The Thing Around Your Neck - Chimamanda Ngozi Adichie [12]
Nkem feels a fierce possessiveness now, imagining this girl locked in Obiora’s arms, on their bed. She puts the phone down, tells Amaechi she will be right back, and drives to Wal-greens to buy a carton of texturizer. Back in the car, she turns the light on and stares at the carton, at the picture of the women with tightly curled hair.
Nkem watches Amaechi slice potatoes, watches the thin skin descend in a translucent brown spiral.
“Be careful. You are peeling it so close,” she says.
“My mother used to rub yam peel on my skin if I took away too much yam with the peel. It itched for days,” Amaechi says with a short laugh. She is cutting the potatoes into quarters. Back home, she would have used yams for the ji akwukwo pottage, but here there are hardly any yams at the African store—real African yams, not the fibrous potatoes the American supermarkets sell as yams. Imitation yams, Nkem thinks, and smiles. She has never told Amaechi how similar their childhoods were. Her mother may not have rubbed yam peels on her skin, but then there were hardly any yams. Instead, there was improvised food.

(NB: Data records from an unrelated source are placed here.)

(* ===== verification/Messages.v ===== *)
(** * The messages of a parse tree

    The structs of [src/protobuf/pg_query.pb-c.h] for the nodes of [Nodes]: a record
    per message, with the name of the C struct, and [PgQuery__Node], the [oneof] of
    all of them.  A repeated field is the list of its [n_] elements, a pointer to a
    message an [option].  A string is never null: the initial value of the field is
    the empty string.  The [PgQuery__SelectStmt *] operands of a set operation are
    stored as the [PgQuery__Node] of the message.  [Node_other] stands for the
    messages of structs that occur in no raw parse tree. *)
From S2P Require Import Prelude.

Local Set Warnings "-register-all".

Module PgQuery__Alias.
Record t {Node : Type} : Type := mk {
  aliasname : string;
  colnames : list Node
}.
Arguments t : clear implicits.
Arguments mk {Node}.
Scheme All for t.
End PgQuery__Alias.

Module PgQuery__RangeVar.
Record t {Node : Type} : Type := mk {
  catalogname : string;
  schemaname : string;
  relname : string;
  inh : bool;
  relpersistence : string;
  alias : option (PgQuery__Alias.t Node);
  location : Z
}.
Arguments t : clear implicits.
Arguments mk {Node}.
Scheme All for t.
End PgQuery__RangeVar.

Module PgQuery__TypeName.
Record t {Node : Type} : Type := mk {
  names : list Node;
  type_oid : Z;
  setof : bool;
  pct_type : bool;
  typmods : list Node;
  typemod : Z;
  array_bounds : list Node;
  location : Z
}.
Arguments t : clear implicits.
Arguments mk {Node}.
Scheme All for t.
End PgQuery__TypeName.

Module PgQuery__ColumnRef.
Record t {Node : Type} : Type := mk {
  fields : list Node;
  location : Z
}.
Arguments t : clear implicits.
Arguments mk {Node}.
Scheme All for t.
End PgQuery__ColumnRef.

Module PgQuery__ParamRef.
Record t {Node : Type} : Type := mk {
  number : Z;
  location : Z
}.
Arguments t : clear implicits.
Arguments mk {Node}.
Scheme All for t.
End PgQuery__ParamRef.

Module PgQuery__AExpr.
Record t {Node : Type} : Type := mk {
  kind : Z;
  name : list Node;
  lexpr : option Node;
  rexpr : option Node;
  location : Z
}.
Arguments t : clear implicits.
Arguments mk {Node}.
Scheme All for t.
End PgQuery__AExpr.

Module PgQuery__AConst.
Record t {Node : Type} : Type := mk {
  val : option Node;
  location : Z
}.
Arguments t : clear implicits.
Arguments mk {Node}.
Scheme All for t.
End PgQuery__AConst.

Module PgQuery__TypeCast.
Record t {Node : Type} : Type := mk {
  arg : option Node;
  type_name : option (PgQuery__TypeName.t Node);
  location : Z
}.
Arguments t : clear implicits.
Arguments mk {Node}.
Scheme All for t.
End PgQuery__TypeCast.

Module PgQuery__CollateClause.
Record t {Node : Type} : Type := mk {
  arg : option Node;
  collname : list Node;
  location : Z
}.
Arguments t : clear implicits.
Arguments mk {Node}.
Scheme All for t.
End PgQuery__CollateClause.

Module PgQuery__RoleSpec.
Record t {Node : Type} : Type := mk {
  roletype : Z;
  rolename : string;
  location : Z
}.
Arguments t : clear implicits.
Arguments mk {Node}.
Scheme All for t.
End PgQuery__RoleSpec.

She remembers how her mother plucked plant leaves that nobody else ate and made a soup with them, insisting they were edible. They always tasted, to Nkem, like urine, because she would see the neighborhood boys urinating on the stems of those plants.
“Do you want me to use the spinach or the dried onugbu, madam?” Amaechi asks. She always asks, when Nkem sits in as she cooks. Do you want me to use the red onion or the white? Beef broth or chicken?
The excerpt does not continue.